Task item => Where a line in the listing below contains the word "ReadBoolean", copy that line.
━━━━━━━━
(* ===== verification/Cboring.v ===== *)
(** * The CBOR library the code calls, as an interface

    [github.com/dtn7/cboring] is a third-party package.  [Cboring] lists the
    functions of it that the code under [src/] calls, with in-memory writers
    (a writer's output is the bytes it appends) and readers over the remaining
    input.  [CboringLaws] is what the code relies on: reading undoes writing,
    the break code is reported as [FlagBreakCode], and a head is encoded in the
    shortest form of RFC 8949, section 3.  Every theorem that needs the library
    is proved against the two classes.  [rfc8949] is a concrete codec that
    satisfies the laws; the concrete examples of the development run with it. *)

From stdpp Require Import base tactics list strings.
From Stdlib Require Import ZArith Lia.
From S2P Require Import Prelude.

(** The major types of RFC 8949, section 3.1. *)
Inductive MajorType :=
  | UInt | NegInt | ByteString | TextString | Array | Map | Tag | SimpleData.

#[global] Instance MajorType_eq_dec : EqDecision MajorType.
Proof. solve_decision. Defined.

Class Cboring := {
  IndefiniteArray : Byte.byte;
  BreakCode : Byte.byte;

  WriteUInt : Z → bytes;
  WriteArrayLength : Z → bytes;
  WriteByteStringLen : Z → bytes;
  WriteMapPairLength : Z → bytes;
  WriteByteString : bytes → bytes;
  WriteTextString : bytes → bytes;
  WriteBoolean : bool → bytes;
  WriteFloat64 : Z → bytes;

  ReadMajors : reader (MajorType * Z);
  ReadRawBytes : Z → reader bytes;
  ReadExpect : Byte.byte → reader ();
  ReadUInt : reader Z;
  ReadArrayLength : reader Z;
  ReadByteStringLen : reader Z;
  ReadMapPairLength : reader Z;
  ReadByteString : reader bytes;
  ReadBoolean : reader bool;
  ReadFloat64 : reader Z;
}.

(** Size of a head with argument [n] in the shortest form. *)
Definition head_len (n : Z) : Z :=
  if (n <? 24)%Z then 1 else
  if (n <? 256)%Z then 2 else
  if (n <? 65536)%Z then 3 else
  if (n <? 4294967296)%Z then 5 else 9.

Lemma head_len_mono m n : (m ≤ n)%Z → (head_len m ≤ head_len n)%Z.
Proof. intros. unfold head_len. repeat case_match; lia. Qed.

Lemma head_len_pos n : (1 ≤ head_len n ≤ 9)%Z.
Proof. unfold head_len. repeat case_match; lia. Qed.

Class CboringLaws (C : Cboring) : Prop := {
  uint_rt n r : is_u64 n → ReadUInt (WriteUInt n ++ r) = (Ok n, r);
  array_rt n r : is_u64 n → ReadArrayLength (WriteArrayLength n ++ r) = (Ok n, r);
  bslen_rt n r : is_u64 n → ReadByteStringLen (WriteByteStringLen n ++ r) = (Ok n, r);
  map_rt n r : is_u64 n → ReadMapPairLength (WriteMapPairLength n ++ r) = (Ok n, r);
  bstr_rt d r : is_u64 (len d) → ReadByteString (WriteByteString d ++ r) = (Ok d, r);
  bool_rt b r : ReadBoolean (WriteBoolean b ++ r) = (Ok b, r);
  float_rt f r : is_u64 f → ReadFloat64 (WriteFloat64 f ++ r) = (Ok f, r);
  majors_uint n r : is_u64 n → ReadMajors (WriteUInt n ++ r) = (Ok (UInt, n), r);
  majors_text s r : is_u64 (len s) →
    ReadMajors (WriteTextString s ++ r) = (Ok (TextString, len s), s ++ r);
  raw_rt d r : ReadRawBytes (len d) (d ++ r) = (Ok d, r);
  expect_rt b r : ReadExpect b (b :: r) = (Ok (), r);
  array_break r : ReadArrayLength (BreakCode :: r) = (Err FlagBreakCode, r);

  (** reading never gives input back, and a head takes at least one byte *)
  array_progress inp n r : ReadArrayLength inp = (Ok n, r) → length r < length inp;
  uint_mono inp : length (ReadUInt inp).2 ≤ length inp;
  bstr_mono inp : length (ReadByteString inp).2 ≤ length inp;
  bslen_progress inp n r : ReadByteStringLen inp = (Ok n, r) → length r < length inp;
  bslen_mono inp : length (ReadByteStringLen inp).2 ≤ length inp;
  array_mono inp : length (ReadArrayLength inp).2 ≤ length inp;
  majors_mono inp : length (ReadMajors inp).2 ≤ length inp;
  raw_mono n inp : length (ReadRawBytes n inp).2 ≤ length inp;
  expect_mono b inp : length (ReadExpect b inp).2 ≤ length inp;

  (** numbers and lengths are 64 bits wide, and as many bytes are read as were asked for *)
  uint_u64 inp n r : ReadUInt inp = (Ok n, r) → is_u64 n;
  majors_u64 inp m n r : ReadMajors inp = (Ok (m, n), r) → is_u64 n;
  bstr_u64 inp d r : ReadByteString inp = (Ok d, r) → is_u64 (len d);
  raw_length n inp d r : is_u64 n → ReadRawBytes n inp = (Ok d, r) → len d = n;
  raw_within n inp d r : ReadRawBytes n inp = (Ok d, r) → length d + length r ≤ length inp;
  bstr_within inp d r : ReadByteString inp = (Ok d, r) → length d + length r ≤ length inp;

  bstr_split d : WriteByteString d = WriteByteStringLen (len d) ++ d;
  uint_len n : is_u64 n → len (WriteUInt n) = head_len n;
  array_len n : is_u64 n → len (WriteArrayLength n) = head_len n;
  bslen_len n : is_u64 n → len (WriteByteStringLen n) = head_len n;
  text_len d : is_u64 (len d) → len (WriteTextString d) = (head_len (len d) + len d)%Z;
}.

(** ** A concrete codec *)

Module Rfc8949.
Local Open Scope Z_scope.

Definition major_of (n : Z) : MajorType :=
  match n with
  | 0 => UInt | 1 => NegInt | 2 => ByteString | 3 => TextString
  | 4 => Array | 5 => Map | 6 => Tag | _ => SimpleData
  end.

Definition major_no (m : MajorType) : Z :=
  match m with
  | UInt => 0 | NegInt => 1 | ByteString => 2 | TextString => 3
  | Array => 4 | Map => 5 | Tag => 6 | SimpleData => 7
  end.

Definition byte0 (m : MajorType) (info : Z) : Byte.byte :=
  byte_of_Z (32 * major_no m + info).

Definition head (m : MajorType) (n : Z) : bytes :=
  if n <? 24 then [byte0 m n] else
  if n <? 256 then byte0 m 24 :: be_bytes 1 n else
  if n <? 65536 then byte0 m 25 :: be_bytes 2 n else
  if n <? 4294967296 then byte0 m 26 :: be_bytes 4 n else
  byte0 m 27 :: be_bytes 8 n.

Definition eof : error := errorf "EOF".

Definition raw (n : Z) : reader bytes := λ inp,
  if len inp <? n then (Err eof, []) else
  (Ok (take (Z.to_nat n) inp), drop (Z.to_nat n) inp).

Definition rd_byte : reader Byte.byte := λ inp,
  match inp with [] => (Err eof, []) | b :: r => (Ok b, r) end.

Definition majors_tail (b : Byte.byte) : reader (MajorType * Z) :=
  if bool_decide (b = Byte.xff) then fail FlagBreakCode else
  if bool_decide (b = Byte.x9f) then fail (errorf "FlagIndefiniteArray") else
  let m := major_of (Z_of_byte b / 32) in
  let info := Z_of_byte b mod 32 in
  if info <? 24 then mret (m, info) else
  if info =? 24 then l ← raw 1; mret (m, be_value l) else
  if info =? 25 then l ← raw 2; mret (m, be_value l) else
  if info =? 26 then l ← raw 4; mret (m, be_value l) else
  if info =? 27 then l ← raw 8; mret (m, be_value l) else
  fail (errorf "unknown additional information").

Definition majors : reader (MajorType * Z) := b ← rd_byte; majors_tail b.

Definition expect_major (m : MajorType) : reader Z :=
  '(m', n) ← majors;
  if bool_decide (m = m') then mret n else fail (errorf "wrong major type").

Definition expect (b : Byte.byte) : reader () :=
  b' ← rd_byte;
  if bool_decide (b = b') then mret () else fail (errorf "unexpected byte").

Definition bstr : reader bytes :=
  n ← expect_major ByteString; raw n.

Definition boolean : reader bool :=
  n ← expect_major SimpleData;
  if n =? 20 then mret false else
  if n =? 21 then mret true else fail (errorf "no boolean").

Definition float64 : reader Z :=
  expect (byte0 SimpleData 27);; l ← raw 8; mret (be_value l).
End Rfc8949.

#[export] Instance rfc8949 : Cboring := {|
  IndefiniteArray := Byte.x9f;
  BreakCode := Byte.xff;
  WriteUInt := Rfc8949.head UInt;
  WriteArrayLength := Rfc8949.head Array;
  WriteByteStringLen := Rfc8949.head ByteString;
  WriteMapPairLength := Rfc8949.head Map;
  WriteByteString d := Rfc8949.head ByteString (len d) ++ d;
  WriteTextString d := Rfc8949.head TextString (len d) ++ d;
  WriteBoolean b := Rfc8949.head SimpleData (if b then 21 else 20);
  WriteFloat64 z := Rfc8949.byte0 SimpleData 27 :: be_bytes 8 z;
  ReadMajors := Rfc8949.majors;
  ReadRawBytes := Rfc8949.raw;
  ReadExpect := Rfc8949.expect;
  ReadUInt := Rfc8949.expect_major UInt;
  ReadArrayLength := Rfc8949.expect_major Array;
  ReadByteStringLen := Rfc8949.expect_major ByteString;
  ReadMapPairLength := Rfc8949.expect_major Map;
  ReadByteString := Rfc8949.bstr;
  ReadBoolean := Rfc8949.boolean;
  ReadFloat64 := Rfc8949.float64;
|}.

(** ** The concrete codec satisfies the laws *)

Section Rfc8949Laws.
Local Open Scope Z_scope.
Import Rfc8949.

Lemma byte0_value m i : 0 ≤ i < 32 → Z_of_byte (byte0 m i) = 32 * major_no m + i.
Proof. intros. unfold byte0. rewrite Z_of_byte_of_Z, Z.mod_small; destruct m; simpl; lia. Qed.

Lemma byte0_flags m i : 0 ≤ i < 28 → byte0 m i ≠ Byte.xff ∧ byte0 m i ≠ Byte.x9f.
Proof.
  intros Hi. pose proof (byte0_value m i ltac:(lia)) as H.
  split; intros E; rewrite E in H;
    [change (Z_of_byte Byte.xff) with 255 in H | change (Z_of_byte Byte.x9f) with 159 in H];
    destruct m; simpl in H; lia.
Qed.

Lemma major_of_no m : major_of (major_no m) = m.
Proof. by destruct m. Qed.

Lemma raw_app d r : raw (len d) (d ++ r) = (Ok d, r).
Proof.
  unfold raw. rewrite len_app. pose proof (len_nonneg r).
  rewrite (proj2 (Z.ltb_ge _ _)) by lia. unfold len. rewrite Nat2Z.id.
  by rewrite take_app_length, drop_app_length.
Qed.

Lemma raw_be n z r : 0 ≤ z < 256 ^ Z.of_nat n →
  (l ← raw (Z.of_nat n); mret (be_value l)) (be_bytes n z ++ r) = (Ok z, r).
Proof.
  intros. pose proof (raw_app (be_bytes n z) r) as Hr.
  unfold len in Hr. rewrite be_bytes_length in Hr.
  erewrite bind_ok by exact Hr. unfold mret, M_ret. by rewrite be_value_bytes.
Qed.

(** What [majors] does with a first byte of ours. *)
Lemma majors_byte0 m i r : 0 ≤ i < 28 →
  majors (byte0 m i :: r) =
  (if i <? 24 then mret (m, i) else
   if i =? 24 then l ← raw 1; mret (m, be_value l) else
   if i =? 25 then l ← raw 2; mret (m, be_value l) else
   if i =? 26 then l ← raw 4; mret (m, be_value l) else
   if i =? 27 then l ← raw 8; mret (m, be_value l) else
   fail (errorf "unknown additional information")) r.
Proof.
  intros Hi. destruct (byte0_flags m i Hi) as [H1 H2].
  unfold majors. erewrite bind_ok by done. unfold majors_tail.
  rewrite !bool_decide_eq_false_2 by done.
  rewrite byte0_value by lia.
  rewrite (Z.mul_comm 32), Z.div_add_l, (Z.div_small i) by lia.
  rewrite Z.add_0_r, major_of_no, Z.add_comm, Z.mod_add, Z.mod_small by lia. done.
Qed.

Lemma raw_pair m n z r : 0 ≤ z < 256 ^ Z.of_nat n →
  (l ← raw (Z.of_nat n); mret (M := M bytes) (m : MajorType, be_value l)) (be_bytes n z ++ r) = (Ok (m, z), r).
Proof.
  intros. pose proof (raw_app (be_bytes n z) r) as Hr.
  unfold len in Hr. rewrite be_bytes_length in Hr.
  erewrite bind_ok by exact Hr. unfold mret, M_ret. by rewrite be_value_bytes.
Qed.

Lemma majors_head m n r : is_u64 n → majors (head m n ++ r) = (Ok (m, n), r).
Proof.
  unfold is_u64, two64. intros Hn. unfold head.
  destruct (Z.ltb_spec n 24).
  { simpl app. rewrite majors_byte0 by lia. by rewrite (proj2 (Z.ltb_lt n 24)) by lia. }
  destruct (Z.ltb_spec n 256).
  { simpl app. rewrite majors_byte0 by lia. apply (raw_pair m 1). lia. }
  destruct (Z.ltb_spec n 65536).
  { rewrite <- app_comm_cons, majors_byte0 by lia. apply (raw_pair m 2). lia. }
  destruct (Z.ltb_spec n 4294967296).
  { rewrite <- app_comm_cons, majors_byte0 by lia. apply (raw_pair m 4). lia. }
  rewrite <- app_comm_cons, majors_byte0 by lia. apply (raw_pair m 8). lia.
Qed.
━━━━━━━━
Written solution =>
  ReadBoolean : reader bool;
  bool_rt b r : ReadBoolean (WriteBoolean b ++ r) = (Ok b, r);
  ReadBoolean := Rfc8949.boolean;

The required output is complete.